An emerging study finds that blood thinner Plavix may only benefit smokers. Plavix (clopidogrel) is prescribed for the prevention of blood clots and heart attacks, and has been linked to serious side effects, including the heart attacks and strokes it is supposed to prevent, gastrointestinal and cerebral bleeding, bleeding ulcers, and thrombotic thrombocytopenic purpura (TTP), to name some.
A sub-analyses of large-scale clinical trials consistently revealed significant reductions in morbidity and death in smokers taking Plavix, said MedPageToday. No benefit was seen in nonsmokers and those smoking under a half-pack daily, wrote Paul A. Gurbel, MD, of Sinai Hospital of Baltimore, and colleagues, in a Journal of the American Medical Association viewpoint article. “These observations raise concerns about the costs and potential risks incurred by treating nonsmokers with clopidogrel,” they noted.
Gurbel pointed out that doctors should not recommend smoking to patients to improve the efficacy of Plavix, pointing out that other, newer anti-platelet agents might present a better alternatives for nonsmokers, said MedPageToday. “Evidence from these same studies consistently supports less or no clinical efficacy from clopidogrel therapy among patients who do not smoke,” wrote the team.
It seems, said the researchers, that smoking increases Plavix metabolism by activating a lesser-known but critical enzyme (cytochrome P450 (CYP) 1A2), MedPageToday explained. “This drug is pharmacodynamically ineffective in up to 30% to 35% of patients, so we have, in essence, given a placebo to 30% of patients with high-risk cardiovascular disease,” Gurbel argued in an interview with MedPageToday. “That is something everyone should take into consideration,” he added.
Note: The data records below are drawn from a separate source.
Lemma render_loop_first_pass_not_regenerated_witness :
  Globals.windowShouldClose (initial_globals tt) = false /\
  idle_passes [(B32.lit 2 0, no_key, [CursorPos (B32.lit 1 0) (B32.lit 1 0)])]
  /\
  exists st0 uploads st calls,
    @startup _ _ (binary32 (const_noise (B32.lit 0 0)) pow_sqrt)
      (initial_globals tt) = Some (st0, uploads) /\
    @render_loop _ _ _ (binary32 (const_noise (B32.lit 0 0)) pow_sqrt) cmp32
      still_keyboard still_mouse still_scroll double_to_float
      [(B32.lit 1 0, right_arrow, []);
       (B32.lit 2 0, no_key, [CursorPos (B32.lit 1 0) (B32.lit 1 0)])] st0
      = Some (st, calls) /\
    draws_only index_count calls /\
    terrainVertices st = terrainVertices st0 /\
    let g' := @processInput _ _ (binary32 (const_noise (B32.lit 0 0)) pow_sqrt)
                still_keyboard right_arrow
                (Globals.set_time
                   (SFsub B32.prec B32.emax (B32.lit 1 0)
                      (Globals.lastFrame (initial_globals tt)))
                   (B32.lit 1 0) (initial_globals tt)) in
    Globals.terrainOffsetX (globals st) = Globals.terrainOffsetX g' /\
    Globals.terrainOffsetZ (globals st) = Globals.terrainOffsetZ g'.
Proof.
  assert (Hopen : Globals.windowShouldClose (initial_globals tt) = false)
    by reflexivity.
  assert (Hidle : idle_passes
            [(B32.lit 2 0, no_key,
              [CursorPos (B32.lit 1 0) (B32.lit 1 0)])])
    by (repeat constructor).
  split; [exact Hopen|]. split; [exact Hidle|].
  exact (render_loop_first_pass_not_regenerated
           (const_noise (B32.lit 0 0)) pow_sqrt
           still_keyboard still_mouse still_scroll double_to_float
           (initial_globals tt) (B32.lit 1 0) right_arrow [] _ Hopen Hidle).
Defined.

Lemma mouse_callback_first_event_witness :
  Globals.firstMouse (initial_globals tt) = true /\
  is_number (double_to_float (S754_finite false 7036874417766 (-44))) = true /\
  is_number (double_to_float (S754_zero true)) = true /\
  @mouse_callback _ _ _ (binary32 (const_noise (B32.lit 0 0)) pow_sqrt)
    still_mouse double_to_float
    (S754_finite false 7036874417766 (-44)) (S754_zero true)
    (initial_globals tt)
  = Globals.set_camera
      (still_mouse (S754_zero false) (S754_zero false)
         (Globals.camera (initial_globals tt)))
      (Globals.set_mouse
         (double_to_float (S754_finite false 7036874417766 (-44)))
         (double_to_float (S754_zero true)) false (initial_globals tt)).
Proof.
  assert (Hfirst : Globals.firstMouse (initial_globals tt) = true)
    by reflexivity.
  assert (Hx : is_number
                 (double_to_float (S754_finite false 7036874417766 (-44)))
               = true) by (vm_compute; reflexivity).
  assert (Hy : is_number (double_to_float (S754_zero true)) = true)
    by reflexivity.
  split; [exact Hfirst|]. split; [exact Hx|]. split; [exact Hy|].
  exact (mouse_callback_first_event
           (const_noise (B32.lit 0 0)) pow_sqrt still_mouse double_to_float
           (S754_finite false 7036874417766 (-44)) (S754_zero true)
           (initial_globals tt) Hfirst Hx Hy).
Defined.

(** ** Scrolling and the frame rate *)

(** [moveSpeed] of processInput. *)
Definition moveSpeed {F C : Type} `{FloatOps F} (g : Globals.t F C) : F :=
  fmul (flit 20 0) (fdiv (Globals.terrainAmplitude g) (flit 10 0)).

(** The direction two pairs of keys give: +1, 0 or -1. *)
Definition scroll_direction (keys : Key -> bool)
    (minus minus' plus plus' : Key) : R :=
  ((if keys plus || keys plus' then 1 else 0)
   - (if keys minus || keys minus' then 1 else 0))%R.

(** The same keys held over a sequence of passes. *)
Definition held {F D : Type} (keys : Key -> bool)
    (passes : list (F * list (input_event D)))
  : list (F * (Key -> bool) * list (input_event D)) :=
  map (fun p => (p.1, keys, p.2)) passes.

Section CloseFacts.
Context {F C D : Type} `{FloatOps F} `{FloatCmp F}.
Variable ProcessKeyboard : Camera_Movement -> F -> C -> C.

Lemma camera_key_close (pressed : bool) (direction : Camera_Movement)
    (g : Globals.t F C) :
  Globals.windowShouldClose (camera_key ProcessKeyboard pressed direction g)
  = Globals.windowShouldClose g.
Proof. now destruct pressed. Qed.

Lemma terrain_keys_close (keys : Key -> bool) (g : Globals.t F C) :
  Globals.windowShouldClose (terrain_keys keys g)
  = Globals.windowShouldClose g.
Proof.
  unfold terrain_keys.
  now destruct (keys GLFW_KEY_UP || keys GLFW_KEY_W),
    (keys GLFW_KEY_DOWN || keys GLFW_KEY_S),
    (keys GLFW_KEY_LEFT || keys GLFW_KEY_A),
    (keys GLFW_KEY_RIGHT || keys GLFW_KEY_D).
Qed.

(** Only Escape closes the window. *)
Lemma processInput_close (keys : Key -> bool) (g : Globals.t F C) :
  keys GLFW_KEY_ESCAPE = false ->
  Globals.windowShouldClose (processInput ProcessKeyboard keys g)
  = Globals.windowShouldClose g.
Proof.
  intros Hesc. unfold processInput. cbv zeta. rewrite Hesc.
  now rewrite terrain_keys_close, !camera_key_close.
Qed.

Lemma frame_total (currentFrame : F) (keys : Key -> bool)
    (st : loop_state F C) :
  exists st' calls,
    frame ProcessKeyboard currentFrame keys st = Some (st', calls).
Proof.
  unfold frame.
  destruct (match lastOffset st with Some last => last | None => _ end)
    as [lx lz].
  destruct (offset_changed lx lz _); [|eexists _, _; reflexivity].
  match goal with
  | |- context [generateTerrain ?v ?i GRID_N ?s ?ox ?oz ?a ?f] =>
      destruct (generateTerrain_GRID_N v i s ox oz a f) as (vs & -> & _)
  end.
  eexists _, _. reflexivity.
Qed.

End CloseFacts.

Section FrameRate.
Context {C D : Type}.
Variable noise : noise_fn R.

#[local] Instance rate_ops : FloatOps R := ideal noise.
#[local] Instance rate_cmp : FloatCmp R := cmp_ideal.

Variable ProcessKeyboard : Camera_Movement -> R -> C -> C.
Variable ProcessMouseMovement : R -> R -> C -> C.
Variable ProcessMouseScroll : R -> C -> C.
Variable to_float : D -> R.
Variable keys : Key -> bool.
Hypothesis no_escape : keys GLFW_KEY_ESCAPE = false.

(** What one pass at time [now] and the events after it do to the
    globals. *)
Lemma pass_globals (now : R) (events : list (input_event D))
    (st st' : loop_state R C) (calls : list (gl_call R)) :
  frame ProcessKeyboard now keys st = Some (st', calls) ->
  let g := globals st in
  let g' := glfwPollEvents ProcessMouseMovement ProcessMouseScroll to_float
              events (globals st') in
  (Globals.terrainOffsetX g'
   = Globals.terrainOffsetX g
     + scroll_direction keys GLFW_KEY_LEFT GLFW_KEY_A
         GLFW_KEY_RIGHT GLFW_KEY_D
       * moveSpeed g * (now - Globals.lastFrame g))%R /\
  (Globals.terrainOffsetZ g'
   = Globals.terrainOffsetZ g
     + scroll_direction keys GLFW_KEY_UP GLFW_KEY_W
         GLFW_KEY_DOWN GLFW_KEY_S
       * moveSpeed g * (now - Globals.lastFrame g))%R /\
  Globals.lastFrame g' = now /\
  moveSpeed g' = moveSpeed g /\
  Globals.windowShouldClose g' = Globals.windowShouldClose g.
Proof.
  intros E. cbv zeta. apply frame_globals in E.
  destruct (glfwPollEvents_view ProcessMouseMovement ProcessMouseScroll
              to_float events (globals st')) as (Hv & Hc).
  unfold terrain_view in Hv. injection Hv as Hx Hz _ Ha _ _ Hl.
  assert (Hs : moveSpeed
                 (glfwPollEvents ProcessMouseMovement ProcessMouseScroll
                    to_float events (globals st'))
               = moveSpeed (globals st'))
    by (unfold moveSpeed; now rewrite Ha).
  rewrite Hx, Hz, Hl, Hc, Hs, E. clear Hx Hz Hl Hc Hs Ha E.
  set (g0 := Globals.set_time _ _ _).
  destruct (processInput_keeps ProcessKeyboard keys g0)
    as (_ & Hamp & _ & _ & Hlast).
  assert (Hs : moveSpeed (processInput ProcessKeyboard keys g0)
               = moveSpeed (globals st))
    by (unfold moveSpeed; now rewrite Hamp).
  rewrite Hs, Hlast, processInput_offsetX, processInput_offsetZ,
    (processInput_close ProcessKeyboard keys g0 no_escape).
  unfold scroll_step, scroll_direction, moveSpeed, g0.
  cbn [Globals.set_time Globals.terrainOffsetX Globals.terrainOffsetZ
       Globals.terrainAmplitude Globals.deltaTime Globals.lastFrame
       Globals.windowShouldClose].
  cbn [fadd fsub fmul rate_ops ideal].
  destruct (keys GLFW_KEY_LEFT || keys GLFW_KEY_A),
    (keys GLFW_KEY_RIGHT || keys GLFW_KEY_D),
    (keys GLFW_KEY_UP || keys GLFW_KEY_W),
    (keys GLFW_KEY_DOWN || keys GLFW_KEY_S);
    cbv zeta; repeat split; ring.
Qed.

(** Where the offsets are after a run of passes with the same keys held:
    it depends on the time of the last pass only. *)
Lemma render_loop_held (now : R) (events : list (input_event D))
    (passes : list (R * list (input_event D))) :
  forall st : loop_state R C,
    Globals.windowShouldClose (globals st) = false ->
    exists st' calls,
      render_loop ProcessKeyboard ProcessMouseMovement ProcessMouseScroll
        to_float (held keys (passes ++ [(now, events)])) st
        = Some (st', calls) /\
      (Globals.terrainOffsetX (globals st')
       = Globals.terrainOffsetX (globals st)
         + scroll_direction keys GLFW_KEY_LEFT GLFW_KEY_A
             GLFW_KEY_RIGHT GLFW_KEY_D
           * moveSpeed (globals st)
           * (now - Globals.lastFrame (globals st)))%R /\
      (Globals.terrainOffsetZ (globals st')
       = Globals.terrainOffsetZ (globals st)
         + scroll_direction keys GLFW_KEY_UP GLFW_KEY_W
             GLFW_KEY_DOWN GLFW_KEY_S
           * moveSpeed (globals st)
           * (now - Globals.lastFrame (globals st)))%R.
Proof.
  induction passes as [|[t0 ev0] passes IH]; intros st Hopen.
  - cbn [app held map fst snd render_loop]. rewrite Hopen.
    destruct (frame_total ProcessKeyboard now keys st) as (st1 & c1 & E1).
    rewrite E1. cbn [mbind option_bind].
    eexists _, _. split; [reflexivity|].
    destruct (pass_globals now events st st1 c1 E1) as (Hx & Hz & _).
    cbn [set_globals globals]. split; [exact Hx|exact Hz].
  - cbn [app held map fst snd render_loop]. rewrite Hopen.
    destruct (frame_total ProcessKeyboard t0 keys st) as (st1 & c1 & E1).
    rewrite E1. cbn [mbind option_bind].
    destruct (pass_globals t0 ev0 st st1 c1 E1)
      as (Hx & Hz & Hlast & Hspeed & Hclose).
    cbv zeta in Hx, Hz, Hlast, Hspeed, Hclose.
    destruct (IH (set_globals
                    (glfwPollEvents ProcessMouseMovement ProcessMouseScroll
                       to_float ev0 (globals st1)) st1))
      as (st2 & c2 & E2 & Hx2 & Hz2).
    { cbn [set_globals globals]. now rewrite Hclose. }
    unfold held in E2. rewrite E2. cbn [mbind option_bind].
    eexists _, _. split; [reflexivity|].
    cbn [set_globals globals] in Hx2, Hz2.
    rewrite Hx2, Hz2, Hx, Hz, Hlast, Hspeed. split; ring.
Qed.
Meanwhile, Plavix lawsuits continue to be filed. Most recently, a Plavix lawsuit was filed on behalf of 64 Plavix patients who allege bleeding side effects. The group alleges it suffered strokes and heart attacks after taking Plavix and alleges the drug can cause heart attacks, internal bleeding, strokes, blood disorders, or death. This is just one of a number of lawsuits filed over Plavix adverse reactions.
The national law firm of Parker Waichman LLP filed 18 Plavix bleeding lawsuits on behalf of people who suffered serious gastrointestinal bleeding, allegedly due to their use of the medication. All of the lawsuits were filed on May 30th in the Supreme Court of New York, County of New York. Parker Waichman LLP also filed an additional six Plavix bleeding lawsuits on April 30, 2012, also in the Supreme Court of the State of New York, County of New York. The complaints allege that the plaintiffs’ use of Plavix caused them to suffer from a number of bleeding side effects, including gastrointestinal hemorrhage, cerebral hemorrhage, and the blood condition TTP.
The U.S. Food & Drug Administration (FDA) first approved Plavix in 1997 for prevention of heart attack and stroke. In 2005, the New England Journal of Medicine published a study comparing the effects of Plavix versus aspirin and Nexium (esomeprazole) in patients with ulcer bleeding. The study reported an 8.6% increased risk of recurrent bleeding in patients taking Plavix versus 0.7% among those taking aspirin and Nexium (for GERD). That same year, the FDA ordered that the Plavix label be updated to include information about reports linking Plavix to TTP, a condition marked by small clots through the entire circulatory system. According to the FDA, some reports of TTP in Plavix patients occurred after only a short exposure (less than two weeks).